In the listing below, print exactly the lines from the first through the one that contains "- A handler".

-=-=-

(** * Machine-LLM: the view-state plumbing of [src/App.tsx]

    A shallow embedding of the [App] component of the tutoring front end:
    the data model of [src/types.ts], the component state kept by the three
    [useState] hooks, and the handlers that update it around the three calls
    to the remote text-generation service.

    Modelling choices.
    - A JavaScript string is the list of its UTF-16 code units ([list N]);
      template literals become concatenations of such lists.
    - A [number] used as an array index is a [Z]; reading an array outside
      its bounds gives [undefined], here [None].
    - A handler is the list of the actions it performs, in program order.
      What the outside world decides (the values of [crypto.randomUUID()],
      whether a service call resolves or rejects, the chunks a stream
      delivers) is an argument of the handler.
    - Every [setState] of the source passes an updater [prev => ...]; an
      action [SetState f] carries that updater and executing it applies [f]
      to the current state.  Values captured by a closure ([activeCourse],
      [topicInput], [state.chatHistory]) are read from the render snapshot
      the handler was created in. *)

From Stdlib Require Import ZArith NArith List String Ascii Bool Lia.
From stdpp Require Import base decidable option numbers list relations.

Local Open Scope Z_scope.

(** ** JavaScript values *)

Abbreviation jsstring := (list N).

Module Js.

(** An ASCII literal of the source as code units. *)
Definition lit (s : string) : jsstring :=
  List.map N_of_ascii (list_ascii_of_string s).

(** The line feed written [\n] in the templates, and the double quote. *)
Definition nl : jsstring := [10%N].
Definition dquote : jsstring := [34%N].

(** ECMAScript [WhiteSpace] and [LineTerminator] code units, the ones
    [String.prototype.trim] removes. *)
Definition isWhiteSpace (c : N) : bool :=
  ((9 <=? c) && (c <=? 13) || (c =? 32) || (c =? 160) || (c =? 5760)
   || (8192 <=? c) && (c <=? 8202) || (c =? 8232) || (c =? 8233)
   || (c =? 8239) || (c =? 8287) || (c =? 12288) || (c =? 65279))%N.

Fixpoint trimStart (s : jsstring) : jsstring :=
  match s with
  | [] => []
  | c :: r => if isWhiteSpace c then trimStart r else s
  end.

Definition trimEnd (s : jsstring) : jsstring := rev (trimStart (rev s)).

Definition trim (s : jsstring) : jsstring := trimEnd (trimStart s).

(** Truthiness of a string: every string but the empty one. *)
Definition truthy (s : jsstring) : bool :=
  match s with [] => false | _ :: _ => true end.

(** [arr[i]]: [None] stands for [undefined]. *)
Definition index {A} (arr : list A) (i : Z) : option A :=
  if decide (0 <= i) then arr !! Z.to_nat i else None.

End Js.

(** ** The data model of [src/types.ts] *)

Module Lesson.
Record t := mk { title : jsstring; description : jsstring }.
End Lesson.

Module Mod.
(** [interface Module] *)
Record t := mk { title : jsstring; lessons : list Lesson.t }.
End Mod.

Module Course.
Record t := mk {
  id : jsstring;
  topic : jsstring;
  title : jsstring;
  description : jsstring;
  modules : list Mod.t
}.
End Course.
Lemma reachable_wf w : base_keeps_class_names E → reachable E w → wf E w.
Proof.
  intros Hbase. induction 1 as [|c w Hw [Hcls Hinst]].
  - split; [done|]. intros l d a Hl. simpl in Hl. by rewrite lookup_empty in Hl.
  - destruct (after_cases c w)
      as [->|(s & t & tf & ef & kw & self & _ & Hnew)]; [done|].
    apply new_inv in Hnew as (b & d & Hb & Hd & -> & ->).
    split; [done|]. intros l d' a Hl Ha. unfold put in Hl. simpl in Hl.
    destruct (decide (fresh (dom (heap w)) = l)) as [<-|Hne].
    + rewrite lookup_insert_eq in Hl. injection Hl as <-.
      rewrite (constructed_lookup_other _ _ _ _ _ _ _
                 (class_name_not_field _ Ha) Hd).
      rewrite lookup_union_None. split; [by eapply Hbase|done].
    + rewrite lookup_insert_ne in Hl by done. by eapply Hinst.
Qed.

Lemma after_cls c w : cls (after E c w) = cls w.
Proof.
  destruct (after_cases c w)
    as [->|(s & t & tf & ef & kw & self & _ & Hnew)]; [done|].
  by apply new_inv in Hnew as (b & d & _ & _ & -> & ->).
Qed.

(** C5: every base hook hands back the world it was given, so no field of
    any instance changes; and no operation of the class at all changes a
    field of an instance that exists already, so [schema] and [log_dir] stay
    as the constructor derived them. *)
Theorem base_hooks_leave_fields_unchanged
    w self (x y : @value feature pyobj) :
  world_of (run_fn self w) = Some w ∧
  world_of (input_fn self x y w) = Some w ∧
  world_of (model_fn x y w) = Some w ∧
  world_of (_get_serve_tf_examples_fn x y w) = Some w ∧
  world_of (_get_ce_eval_tf_examples_fn x y w) = Some w ∧
  (∀ c l a, is_hook c = true → field (after E c w) l a = field w l a) ∧
  (∀ c l a, is_Some (heap w !! l) → field (after E c w) l a = field w l a).
Proof.
  repeat split.
  - intros c l a Hc. unfold after. by rewrite exec_hook.
  - intros c l a. apply after_field.
Qed.

(** C8: on an instance of a reachable world, [get_run_fn] returns the method
    [run_fn] bound to that very instance, which is what [self.run_fn]
    evaluates to; it hands back the world unchanged, and what it returns is
    the callable, not the result of calling it. *)
Theorem get_run_fn_returns_bound_run_fn w self :
  base_keeps_class_names E → reachable E w → is_Some (heap w !! self) →
  get_run_fn self w = Ok (VMethod "run_fn" self, w) ∧
  get_run_fn self w = getattr self "run_fn" w ∧
  call_value (VMethod "run_fn" self) [] w = run_fn self w ∧
  value_of (get_run_fn self w) ≠ value_of (run_fn self w).
Proof.
  intros Hbase Hw [d Hd].
  destruct (reachable_wf w Hbase Hw) as [Hcls Hinst].
  assert (Hget : get_run_fn self w = Ok (VMethod "run_fn" self, w)).
  { unfold get_run_fn, getattr. rewrite Hd.
    rewrite (Hinst self d "run_fn" Hd) by (by vm_compute; eexists).
    by rewrite Hcls. }
  repeat split; [done|]. by rewrite Hget.
Qed.

(** C10: in every reachable world the class attribute [STEP_TYPE] is
    [StepTypes.trainer.name], every instance reads that value as its
    [STEP_TYPE], and no operation changes the class. *)
Theorem STEP_TYPE_is_trainer_name w :
  base_keeps_class_names E → reachable E w →
  cls w !! "STEP_TYPE" = Some (CData (VStr (StepTypes_trainer_name E))) ∧
  (∀ self, is_Some (heap w !! self) →
     getattr self "STEP_TYPE" w = Ok (VStr (StepTypes_trainer_name E), w)) ∧
  (∀ c, cls (after E c w) = cls w).
Proof.
  intros Hbase Hw.
  destruct (reachable_wf w Hbase Hw) as [Hcls Hinst].
  repeat split.
  - by rewrite Hcls.
  - intros self [d Hd]. unfold getattr. rewrite Hd.
    rewrite (Hinst self d "STEP_TYPE" Hd) by (by vm_compute; eexists).
    by rewrite Hcls.
  - intros c. apply after_cls.
Qed.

-=-=-

** Exercise output **
(** * Machine-LLM: the view-state plumbing of [src/App.tsx]

    A shallow embedding of the [App] component of the tutoring front end:
    the data model of [src/types.ts], the component state kept by the three
    [useState] hooks, and the handlers that update it around the three calls
    to the remote text-generation service.

    Modelling choices.
    - A JavaScript string is the list of its UTF-16 code units ([list N]);
      template literals become concatenations of such lists.
    - A [number] used as an array index is a [Z]; reading an array outside
      its bounds gives [undefined], here [None].
    - A handler is the list of the actions it performs, in program order.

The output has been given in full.